INSTRUCTIONS FOR THE TASK: Using the records that appear below, write out exactly the lines from the one with "else if (0 <=? r) && (r <=? 2047) then" through the one with "(** One axis", keeping both end lines.

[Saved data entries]
********

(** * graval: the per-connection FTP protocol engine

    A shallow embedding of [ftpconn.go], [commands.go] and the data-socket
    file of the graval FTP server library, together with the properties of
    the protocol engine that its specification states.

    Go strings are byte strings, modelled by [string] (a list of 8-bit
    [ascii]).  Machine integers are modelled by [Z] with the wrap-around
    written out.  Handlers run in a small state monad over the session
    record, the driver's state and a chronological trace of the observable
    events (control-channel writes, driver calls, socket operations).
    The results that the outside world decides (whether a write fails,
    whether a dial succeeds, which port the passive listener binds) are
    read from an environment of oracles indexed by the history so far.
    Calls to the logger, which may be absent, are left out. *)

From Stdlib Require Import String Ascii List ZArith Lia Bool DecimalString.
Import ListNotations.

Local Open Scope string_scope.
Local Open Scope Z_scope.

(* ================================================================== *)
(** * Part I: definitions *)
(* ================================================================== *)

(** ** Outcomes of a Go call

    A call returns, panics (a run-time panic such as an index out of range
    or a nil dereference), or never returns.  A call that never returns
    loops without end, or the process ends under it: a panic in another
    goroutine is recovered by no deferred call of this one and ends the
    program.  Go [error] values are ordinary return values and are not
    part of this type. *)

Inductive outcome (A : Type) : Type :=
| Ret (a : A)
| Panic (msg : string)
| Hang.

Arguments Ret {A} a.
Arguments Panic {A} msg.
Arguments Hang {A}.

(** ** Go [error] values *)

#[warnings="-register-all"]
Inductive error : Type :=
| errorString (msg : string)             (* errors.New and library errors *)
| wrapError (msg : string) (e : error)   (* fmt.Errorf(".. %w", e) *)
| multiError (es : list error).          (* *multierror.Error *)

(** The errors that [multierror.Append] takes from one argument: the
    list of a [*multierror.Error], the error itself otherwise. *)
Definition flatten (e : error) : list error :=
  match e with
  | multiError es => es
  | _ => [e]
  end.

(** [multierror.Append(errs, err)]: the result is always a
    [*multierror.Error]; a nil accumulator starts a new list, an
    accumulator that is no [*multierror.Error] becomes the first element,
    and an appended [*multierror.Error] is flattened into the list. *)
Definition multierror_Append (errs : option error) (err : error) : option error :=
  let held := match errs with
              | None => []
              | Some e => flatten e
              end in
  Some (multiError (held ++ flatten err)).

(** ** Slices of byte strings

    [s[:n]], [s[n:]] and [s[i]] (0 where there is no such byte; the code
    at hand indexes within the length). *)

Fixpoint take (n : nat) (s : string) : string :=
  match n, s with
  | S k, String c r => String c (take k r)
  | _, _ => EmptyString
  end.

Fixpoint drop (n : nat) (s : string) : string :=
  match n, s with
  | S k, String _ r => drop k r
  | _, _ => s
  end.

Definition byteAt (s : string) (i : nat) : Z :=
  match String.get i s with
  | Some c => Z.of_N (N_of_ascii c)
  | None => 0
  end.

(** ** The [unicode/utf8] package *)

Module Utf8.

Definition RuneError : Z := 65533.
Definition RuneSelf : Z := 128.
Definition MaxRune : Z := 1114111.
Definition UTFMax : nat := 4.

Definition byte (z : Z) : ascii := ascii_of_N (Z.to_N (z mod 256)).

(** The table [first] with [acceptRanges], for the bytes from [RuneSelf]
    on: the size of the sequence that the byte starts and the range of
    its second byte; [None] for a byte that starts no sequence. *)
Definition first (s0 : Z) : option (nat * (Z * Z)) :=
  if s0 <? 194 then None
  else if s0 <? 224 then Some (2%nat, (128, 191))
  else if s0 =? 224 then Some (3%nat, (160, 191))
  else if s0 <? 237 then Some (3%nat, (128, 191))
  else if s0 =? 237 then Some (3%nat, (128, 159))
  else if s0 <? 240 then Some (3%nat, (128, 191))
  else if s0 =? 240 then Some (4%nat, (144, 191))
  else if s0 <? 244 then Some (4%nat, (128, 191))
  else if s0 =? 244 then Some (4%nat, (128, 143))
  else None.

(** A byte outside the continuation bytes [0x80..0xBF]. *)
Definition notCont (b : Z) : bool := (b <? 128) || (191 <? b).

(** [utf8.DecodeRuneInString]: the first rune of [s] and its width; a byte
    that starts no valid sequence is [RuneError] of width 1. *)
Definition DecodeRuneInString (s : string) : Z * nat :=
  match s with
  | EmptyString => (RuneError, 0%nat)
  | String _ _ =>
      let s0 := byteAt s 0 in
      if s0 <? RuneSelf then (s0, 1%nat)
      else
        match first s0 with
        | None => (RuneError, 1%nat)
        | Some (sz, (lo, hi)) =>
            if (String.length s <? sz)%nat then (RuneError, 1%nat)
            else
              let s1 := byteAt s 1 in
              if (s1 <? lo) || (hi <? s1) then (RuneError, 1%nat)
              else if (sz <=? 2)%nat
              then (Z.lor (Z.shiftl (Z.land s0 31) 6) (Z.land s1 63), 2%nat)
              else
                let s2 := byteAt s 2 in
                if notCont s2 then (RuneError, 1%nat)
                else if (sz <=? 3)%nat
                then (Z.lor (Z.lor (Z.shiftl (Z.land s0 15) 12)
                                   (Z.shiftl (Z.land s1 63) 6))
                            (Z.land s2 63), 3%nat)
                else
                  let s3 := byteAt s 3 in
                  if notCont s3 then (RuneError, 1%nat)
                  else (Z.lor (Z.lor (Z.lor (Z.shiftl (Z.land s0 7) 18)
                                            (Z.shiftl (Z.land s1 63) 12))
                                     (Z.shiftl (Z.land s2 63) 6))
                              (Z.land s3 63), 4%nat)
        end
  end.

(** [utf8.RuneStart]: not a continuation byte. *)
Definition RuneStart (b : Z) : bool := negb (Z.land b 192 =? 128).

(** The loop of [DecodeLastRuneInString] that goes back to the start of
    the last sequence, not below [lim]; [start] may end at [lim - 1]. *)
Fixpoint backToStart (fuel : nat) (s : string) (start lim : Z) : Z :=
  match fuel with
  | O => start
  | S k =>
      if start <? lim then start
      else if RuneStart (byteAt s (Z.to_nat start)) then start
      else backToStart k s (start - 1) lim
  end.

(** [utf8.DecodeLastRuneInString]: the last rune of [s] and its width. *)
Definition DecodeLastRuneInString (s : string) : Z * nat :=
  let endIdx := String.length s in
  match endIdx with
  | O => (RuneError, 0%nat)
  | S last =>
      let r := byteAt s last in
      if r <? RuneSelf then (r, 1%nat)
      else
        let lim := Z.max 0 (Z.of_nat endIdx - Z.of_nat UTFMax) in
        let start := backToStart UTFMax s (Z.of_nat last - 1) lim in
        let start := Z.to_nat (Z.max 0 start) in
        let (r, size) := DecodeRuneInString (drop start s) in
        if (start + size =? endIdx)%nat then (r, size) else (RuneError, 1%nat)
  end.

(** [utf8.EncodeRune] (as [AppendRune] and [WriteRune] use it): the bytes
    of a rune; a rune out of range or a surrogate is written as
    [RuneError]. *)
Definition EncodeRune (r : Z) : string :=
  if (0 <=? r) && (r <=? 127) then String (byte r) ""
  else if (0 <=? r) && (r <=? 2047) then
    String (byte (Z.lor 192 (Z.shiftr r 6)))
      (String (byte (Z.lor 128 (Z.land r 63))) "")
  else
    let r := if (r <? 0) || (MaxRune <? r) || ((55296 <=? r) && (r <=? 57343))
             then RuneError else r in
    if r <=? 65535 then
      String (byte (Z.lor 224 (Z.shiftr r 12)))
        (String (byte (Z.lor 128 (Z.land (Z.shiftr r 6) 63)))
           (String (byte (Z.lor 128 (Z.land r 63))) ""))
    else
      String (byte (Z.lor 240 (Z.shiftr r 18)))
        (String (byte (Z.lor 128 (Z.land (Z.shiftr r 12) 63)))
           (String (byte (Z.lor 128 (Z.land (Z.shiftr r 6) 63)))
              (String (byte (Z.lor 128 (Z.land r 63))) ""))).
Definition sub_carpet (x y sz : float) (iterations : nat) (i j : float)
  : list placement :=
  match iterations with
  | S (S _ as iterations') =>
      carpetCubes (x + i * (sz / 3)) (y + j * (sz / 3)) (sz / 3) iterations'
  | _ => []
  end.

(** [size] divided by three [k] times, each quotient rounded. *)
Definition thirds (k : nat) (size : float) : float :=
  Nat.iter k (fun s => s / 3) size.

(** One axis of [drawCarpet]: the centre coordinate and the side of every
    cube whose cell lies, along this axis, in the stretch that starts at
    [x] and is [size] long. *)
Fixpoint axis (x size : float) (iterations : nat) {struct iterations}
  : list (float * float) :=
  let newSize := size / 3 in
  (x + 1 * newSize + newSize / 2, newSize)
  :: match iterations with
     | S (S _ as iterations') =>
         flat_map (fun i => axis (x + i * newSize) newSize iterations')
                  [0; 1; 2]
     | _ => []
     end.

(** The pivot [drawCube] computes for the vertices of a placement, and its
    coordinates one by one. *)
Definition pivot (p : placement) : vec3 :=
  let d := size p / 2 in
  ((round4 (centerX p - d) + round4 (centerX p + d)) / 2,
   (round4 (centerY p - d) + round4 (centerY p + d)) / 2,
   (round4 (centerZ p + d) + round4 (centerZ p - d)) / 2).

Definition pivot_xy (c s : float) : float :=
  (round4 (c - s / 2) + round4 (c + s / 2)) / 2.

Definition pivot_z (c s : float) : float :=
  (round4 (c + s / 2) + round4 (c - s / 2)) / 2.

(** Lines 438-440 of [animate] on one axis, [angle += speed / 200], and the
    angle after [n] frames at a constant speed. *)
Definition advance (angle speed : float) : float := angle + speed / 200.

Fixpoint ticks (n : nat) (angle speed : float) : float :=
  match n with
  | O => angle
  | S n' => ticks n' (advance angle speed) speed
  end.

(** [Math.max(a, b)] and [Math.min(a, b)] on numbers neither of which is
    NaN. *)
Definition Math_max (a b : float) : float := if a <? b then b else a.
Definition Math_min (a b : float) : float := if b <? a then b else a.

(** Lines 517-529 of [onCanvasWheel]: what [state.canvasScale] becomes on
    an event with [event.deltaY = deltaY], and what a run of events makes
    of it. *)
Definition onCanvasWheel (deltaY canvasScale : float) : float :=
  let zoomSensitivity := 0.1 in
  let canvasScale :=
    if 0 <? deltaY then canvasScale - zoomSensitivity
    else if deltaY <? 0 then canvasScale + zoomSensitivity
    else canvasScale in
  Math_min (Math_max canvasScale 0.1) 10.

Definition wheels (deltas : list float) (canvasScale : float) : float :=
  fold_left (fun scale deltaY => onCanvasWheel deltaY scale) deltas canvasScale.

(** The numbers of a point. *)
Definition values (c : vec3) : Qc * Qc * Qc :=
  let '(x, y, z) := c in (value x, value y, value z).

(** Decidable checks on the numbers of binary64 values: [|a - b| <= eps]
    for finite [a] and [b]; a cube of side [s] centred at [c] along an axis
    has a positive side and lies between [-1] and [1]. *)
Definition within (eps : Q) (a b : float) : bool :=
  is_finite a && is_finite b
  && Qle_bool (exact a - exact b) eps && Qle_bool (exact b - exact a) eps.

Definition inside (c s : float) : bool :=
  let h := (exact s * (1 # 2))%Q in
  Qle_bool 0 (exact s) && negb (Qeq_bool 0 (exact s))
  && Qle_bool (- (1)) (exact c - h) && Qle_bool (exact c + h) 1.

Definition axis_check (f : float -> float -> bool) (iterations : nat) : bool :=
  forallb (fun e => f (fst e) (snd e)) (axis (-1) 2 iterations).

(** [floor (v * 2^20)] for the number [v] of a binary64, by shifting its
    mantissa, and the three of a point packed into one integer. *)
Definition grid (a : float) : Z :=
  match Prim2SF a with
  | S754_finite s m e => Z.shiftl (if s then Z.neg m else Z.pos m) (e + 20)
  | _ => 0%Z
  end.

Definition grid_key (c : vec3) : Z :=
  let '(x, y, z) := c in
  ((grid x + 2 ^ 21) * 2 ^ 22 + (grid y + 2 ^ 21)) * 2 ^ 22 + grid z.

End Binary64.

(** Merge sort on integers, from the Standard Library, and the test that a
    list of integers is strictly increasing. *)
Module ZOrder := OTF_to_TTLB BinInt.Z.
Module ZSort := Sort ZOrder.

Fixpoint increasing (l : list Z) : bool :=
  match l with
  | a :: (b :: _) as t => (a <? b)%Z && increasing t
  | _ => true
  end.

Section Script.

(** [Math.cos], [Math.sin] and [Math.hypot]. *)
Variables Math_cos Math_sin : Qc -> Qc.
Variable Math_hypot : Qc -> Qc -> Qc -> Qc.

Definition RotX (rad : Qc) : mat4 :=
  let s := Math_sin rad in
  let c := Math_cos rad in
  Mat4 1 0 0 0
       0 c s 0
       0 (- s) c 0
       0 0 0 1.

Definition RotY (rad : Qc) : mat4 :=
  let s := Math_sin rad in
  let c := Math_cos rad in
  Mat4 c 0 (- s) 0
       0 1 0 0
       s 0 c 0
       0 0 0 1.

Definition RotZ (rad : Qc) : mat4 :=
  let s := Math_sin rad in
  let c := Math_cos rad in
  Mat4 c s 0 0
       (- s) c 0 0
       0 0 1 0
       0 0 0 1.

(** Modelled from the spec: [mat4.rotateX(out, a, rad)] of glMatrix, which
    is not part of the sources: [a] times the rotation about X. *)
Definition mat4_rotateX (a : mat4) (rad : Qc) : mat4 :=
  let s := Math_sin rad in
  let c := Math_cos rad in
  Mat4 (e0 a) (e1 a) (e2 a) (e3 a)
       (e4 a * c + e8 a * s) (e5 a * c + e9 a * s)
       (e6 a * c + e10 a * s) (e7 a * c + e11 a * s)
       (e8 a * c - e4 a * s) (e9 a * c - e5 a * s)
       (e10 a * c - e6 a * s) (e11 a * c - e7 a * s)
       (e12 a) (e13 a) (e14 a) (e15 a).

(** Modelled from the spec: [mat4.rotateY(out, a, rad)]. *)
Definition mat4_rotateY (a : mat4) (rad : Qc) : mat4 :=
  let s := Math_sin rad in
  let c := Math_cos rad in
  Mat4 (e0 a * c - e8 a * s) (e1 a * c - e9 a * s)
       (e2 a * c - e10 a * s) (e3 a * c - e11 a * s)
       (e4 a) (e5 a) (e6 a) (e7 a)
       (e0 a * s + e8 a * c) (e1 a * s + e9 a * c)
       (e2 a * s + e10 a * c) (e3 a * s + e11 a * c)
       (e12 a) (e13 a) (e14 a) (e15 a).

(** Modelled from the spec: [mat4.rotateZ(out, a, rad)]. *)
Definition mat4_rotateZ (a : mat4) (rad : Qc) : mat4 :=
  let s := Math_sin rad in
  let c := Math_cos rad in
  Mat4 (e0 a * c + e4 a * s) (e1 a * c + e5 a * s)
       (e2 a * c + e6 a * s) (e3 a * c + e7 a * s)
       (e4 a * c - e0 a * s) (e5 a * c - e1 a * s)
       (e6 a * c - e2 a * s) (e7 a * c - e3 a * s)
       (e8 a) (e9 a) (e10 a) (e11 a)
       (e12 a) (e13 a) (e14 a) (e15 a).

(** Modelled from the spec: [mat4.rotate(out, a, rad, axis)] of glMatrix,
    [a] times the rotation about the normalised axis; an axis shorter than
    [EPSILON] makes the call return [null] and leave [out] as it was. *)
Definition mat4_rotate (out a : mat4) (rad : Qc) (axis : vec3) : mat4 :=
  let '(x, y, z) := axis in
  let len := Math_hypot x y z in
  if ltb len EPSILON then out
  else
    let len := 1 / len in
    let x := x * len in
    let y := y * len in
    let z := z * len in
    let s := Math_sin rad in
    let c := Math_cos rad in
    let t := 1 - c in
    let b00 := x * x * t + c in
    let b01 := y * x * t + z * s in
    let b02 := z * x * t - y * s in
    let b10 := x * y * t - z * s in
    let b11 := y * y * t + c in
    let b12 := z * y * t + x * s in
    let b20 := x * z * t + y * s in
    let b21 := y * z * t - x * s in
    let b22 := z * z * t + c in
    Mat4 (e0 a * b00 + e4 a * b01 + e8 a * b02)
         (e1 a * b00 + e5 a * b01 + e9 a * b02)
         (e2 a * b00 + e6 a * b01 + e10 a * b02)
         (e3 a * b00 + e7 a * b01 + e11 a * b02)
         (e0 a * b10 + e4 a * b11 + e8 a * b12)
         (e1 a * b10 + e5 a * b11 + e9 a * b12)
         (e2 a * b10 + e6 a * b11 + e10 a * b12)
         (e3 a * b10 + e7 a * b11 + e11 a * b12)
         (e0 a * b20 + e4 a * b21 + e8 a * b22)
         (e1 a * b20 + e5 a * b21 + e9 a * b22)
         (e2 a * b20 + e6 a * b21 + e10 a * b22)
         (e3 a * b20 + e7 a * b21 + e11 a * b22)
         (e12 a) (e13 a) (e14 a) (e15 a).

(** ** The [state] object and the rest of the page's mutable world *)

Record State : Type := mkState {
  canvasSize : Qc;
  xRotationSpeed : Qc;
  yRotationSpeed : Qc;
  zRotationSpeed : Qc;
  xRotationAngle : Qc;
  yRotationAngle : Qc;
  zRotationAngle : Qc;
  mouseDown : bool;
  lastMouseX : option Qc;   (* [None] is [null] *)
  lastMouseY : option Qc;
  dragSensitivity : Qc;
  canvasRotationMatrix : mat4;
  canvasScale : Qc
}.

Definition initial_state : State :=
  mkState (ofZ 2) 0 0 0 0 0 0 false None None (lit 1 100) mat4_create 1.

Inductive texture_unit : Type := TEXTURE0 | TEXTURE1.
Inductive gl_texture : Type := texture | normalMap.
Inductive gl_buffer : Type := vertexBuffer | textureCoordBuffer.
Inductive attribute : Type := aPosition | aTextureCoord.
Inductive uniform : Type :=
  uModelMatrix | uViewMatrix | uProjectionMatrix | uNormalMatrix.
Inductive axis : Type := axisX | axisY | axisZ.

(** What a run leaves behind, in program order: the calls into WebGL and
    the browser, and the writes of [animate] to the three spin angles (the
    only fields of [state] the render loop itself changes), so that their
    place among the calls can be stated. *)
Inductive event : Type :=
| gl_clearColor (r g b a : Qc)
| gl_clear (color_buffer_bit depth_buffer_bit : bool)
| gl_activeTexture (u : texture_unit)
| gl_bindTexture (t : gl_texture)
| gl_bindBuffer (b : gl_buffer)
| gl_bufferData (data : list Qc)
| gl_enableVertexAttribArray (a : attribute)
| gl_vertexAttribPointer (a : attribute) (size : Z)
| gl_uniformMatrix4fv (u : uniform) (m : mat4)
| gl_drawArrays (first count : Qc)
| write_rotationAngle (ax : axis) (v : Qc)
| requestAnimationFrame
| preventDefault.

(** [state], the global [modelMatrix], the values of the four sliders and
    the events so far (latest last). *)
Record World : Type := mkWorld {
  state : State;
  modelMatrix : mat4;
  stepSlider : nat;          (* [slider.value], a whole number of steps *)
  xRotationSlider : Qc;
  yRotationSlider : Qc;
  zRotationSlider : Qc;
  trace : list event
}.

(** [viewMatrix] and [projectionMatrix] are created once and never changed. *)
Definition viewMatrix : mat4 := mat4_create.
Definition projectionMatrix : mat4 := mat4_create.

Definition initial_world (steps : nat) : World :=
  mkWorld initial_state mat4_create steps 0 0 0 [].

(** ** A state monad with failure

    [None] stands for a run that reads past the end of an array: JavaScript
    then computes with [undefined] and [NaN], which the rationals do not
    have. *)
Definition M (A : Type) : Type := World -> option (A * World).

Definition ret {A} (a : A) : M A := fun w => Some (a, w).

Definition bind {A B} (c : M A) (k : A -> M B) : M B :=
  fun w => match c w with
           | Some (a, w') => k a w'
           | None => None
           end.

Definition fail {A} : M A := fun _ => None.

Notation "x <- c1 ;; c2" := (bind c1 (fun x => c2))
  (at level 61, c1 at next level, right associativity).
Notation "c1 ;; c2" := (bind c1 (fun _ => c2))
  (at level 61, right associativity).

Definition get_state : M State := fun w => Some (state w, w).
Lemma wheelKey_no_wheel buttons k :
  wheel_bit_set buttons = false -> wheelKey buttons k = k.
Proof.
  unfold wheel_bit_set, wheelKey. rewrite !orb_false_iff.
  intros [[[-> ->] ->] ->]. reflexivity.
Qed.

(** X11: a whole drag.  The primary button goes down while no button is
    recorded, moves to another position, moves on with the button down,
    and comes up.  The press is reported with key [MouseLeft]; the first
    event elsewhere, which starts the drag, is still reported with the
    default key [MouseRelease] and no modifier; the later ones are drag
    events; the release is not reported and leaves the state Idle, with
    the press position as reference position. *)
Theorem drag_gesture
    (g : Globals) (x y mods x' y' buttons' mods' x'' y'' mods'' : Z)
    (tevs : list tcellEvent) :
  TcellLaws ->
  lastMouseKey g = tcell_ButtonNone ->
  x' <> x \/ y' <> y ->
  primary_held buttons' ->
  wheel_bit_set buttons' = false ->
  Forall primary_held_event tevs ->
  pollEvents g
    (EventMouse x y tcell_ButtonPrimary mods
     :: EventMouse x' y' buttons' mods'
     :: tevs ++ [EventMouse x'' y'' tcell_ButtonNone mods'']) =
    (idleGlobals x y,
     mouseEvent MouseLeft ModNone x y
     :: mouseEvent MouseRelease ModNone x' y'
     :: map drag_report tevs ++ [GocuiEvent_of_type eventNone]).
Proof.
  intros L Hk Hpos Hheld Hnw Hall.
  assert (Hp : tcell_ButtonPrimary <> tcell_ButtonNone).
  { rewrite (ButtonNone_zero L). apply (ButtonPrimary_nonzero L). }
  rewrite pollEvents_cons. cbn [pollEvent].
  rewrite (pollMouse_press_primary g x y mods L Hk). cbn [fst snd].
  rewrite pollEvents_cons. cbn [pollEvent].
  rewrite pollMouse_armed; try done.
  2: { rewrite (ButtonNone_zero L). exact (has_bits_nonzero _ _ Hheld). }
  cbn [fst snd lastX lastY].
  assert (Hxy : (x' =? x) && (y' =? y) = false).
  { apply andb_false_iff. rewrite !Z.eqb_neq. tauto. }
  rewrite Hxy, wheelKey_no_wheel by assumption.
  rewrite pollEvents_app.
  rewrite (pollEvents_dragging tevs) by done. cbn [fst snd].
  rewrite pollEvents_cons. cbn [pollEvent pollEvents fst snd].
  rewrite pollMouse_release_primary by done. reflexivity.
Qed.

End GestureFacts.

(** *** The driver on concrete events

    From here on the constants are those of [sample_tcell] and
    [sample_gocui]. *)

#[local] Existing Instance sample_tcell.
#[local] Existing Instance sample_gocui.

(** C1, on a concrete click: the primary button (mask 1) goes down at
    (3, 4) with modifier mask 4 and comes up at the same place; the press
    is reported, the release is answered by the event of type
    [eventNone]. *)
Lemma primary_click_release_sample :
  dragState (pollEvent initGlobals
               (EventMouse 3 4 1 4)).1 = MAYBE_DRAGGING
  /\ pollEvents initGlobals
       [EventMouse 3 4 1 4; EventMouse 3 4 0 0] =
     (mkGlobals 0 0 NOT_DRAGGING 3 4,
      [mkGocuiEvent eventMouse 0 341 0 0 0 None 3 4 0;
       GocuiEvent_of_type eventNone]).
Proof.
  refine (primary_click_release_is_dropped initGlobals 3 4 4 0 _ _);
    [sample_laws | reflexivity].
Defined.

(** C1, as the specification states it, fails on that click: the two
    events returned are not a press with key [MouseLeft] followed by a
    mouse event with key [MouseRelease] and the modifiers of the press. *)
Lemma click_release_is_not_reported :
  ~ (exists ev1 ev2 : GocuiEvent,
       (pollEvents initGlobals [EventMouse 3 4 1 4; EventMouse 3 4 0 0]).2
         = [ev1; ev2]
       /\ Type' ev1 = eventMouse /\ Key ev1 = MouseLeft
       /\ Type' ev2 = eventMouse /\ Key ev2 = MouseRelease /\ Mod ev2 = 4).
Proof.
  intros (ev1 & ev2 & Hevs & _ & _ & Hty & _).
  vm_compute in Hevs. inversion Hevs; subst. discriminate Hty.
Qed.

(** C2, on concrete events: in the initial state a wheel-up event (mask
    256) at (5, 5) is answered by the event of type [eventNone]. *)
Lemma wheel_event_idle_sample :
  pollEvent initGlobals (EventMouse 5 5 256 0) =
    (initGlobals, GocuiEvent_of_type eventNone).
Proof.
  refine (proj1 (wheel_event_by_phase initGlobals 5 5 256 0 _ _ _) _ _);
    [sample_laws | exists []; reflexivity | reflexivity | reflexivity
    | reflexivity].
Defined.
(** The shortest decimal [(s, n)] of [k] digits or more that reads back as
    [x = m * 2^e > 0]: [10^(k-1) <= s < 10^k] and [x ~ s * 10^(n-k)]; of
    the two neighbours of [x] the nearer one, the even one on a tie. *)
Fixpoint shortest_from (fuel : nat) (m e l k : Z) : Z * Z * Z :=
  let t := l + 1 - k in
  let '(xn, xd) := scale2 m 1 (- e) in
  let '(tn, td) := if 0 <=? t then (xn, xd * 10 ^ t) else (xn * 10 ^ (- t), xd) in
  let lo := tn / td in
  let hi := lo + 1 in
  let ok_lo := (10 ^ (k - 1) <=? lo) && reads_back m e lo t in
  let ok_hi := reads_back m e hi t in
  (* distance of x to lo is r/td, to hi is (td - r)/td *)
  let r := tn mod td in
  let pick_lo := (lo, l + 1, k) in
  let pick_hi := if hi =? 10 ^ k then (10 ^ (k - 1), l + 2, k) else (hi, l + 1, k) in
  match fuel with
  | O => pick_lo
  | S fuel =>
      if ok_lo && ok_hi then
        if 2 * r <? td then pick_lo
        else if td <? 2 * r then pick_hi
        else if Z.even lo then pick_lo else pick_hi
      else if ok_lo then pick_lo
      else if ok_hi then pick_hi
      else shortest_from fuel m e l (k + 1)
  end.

********

RESPONSE:
  else if (0 <=? r) && (r <=? 2047) then
    String (byte (Z.lor 192 (Z.shiftr r 6)))
      (String (byte (Z.lor 128 (Z.land r 63))) "")
  else
    let r := if (r <? 0) || (MaxRune <? r) || ((55296 <=? r) && (r <=? 57343))
             then RuneError else r in
    if r <=? 65535 then
      String (byte (Z.lor 224 (Z.shiftr r 12)))
        (String (byte (Z.lor 128 (Z.land (Z.shiftr r 6) 63)))
           (String (byte (Z.lor 128 (Z.land r 63))) ""))
    else
      String (byte (Z.lor 240 (Z.shiftr r 18)))
        (String (byte (Z.lor 128 (Z.land (Z.shiftr r 12) 63)))
           (String (byte (Z.lor 128 (Z.land (Z.shiftr r 6) 63)))
              (String (byte (Z.lor 128 (Z.land r 63))) ""))).
Definition sub_carpet (x y sz : float) (iterations : nat) (i j : float)
  : list placement :=
  match iterations with
  | S (S _ as iterations') =>
      carpetCubes (x + i * (sz / 3)) (y + j * (sz / 3)) (sz / 3) iterations'
  | _ => []
  end.

(** [size] divided by three [k] times, each quotient rounded. *)
Definition thirds (k : nat) (size : float) : float :=
  Nat.iter k (fun s => s / 3) size.

(** One axis of [drawCarpet]: the centre coordinate and the side of every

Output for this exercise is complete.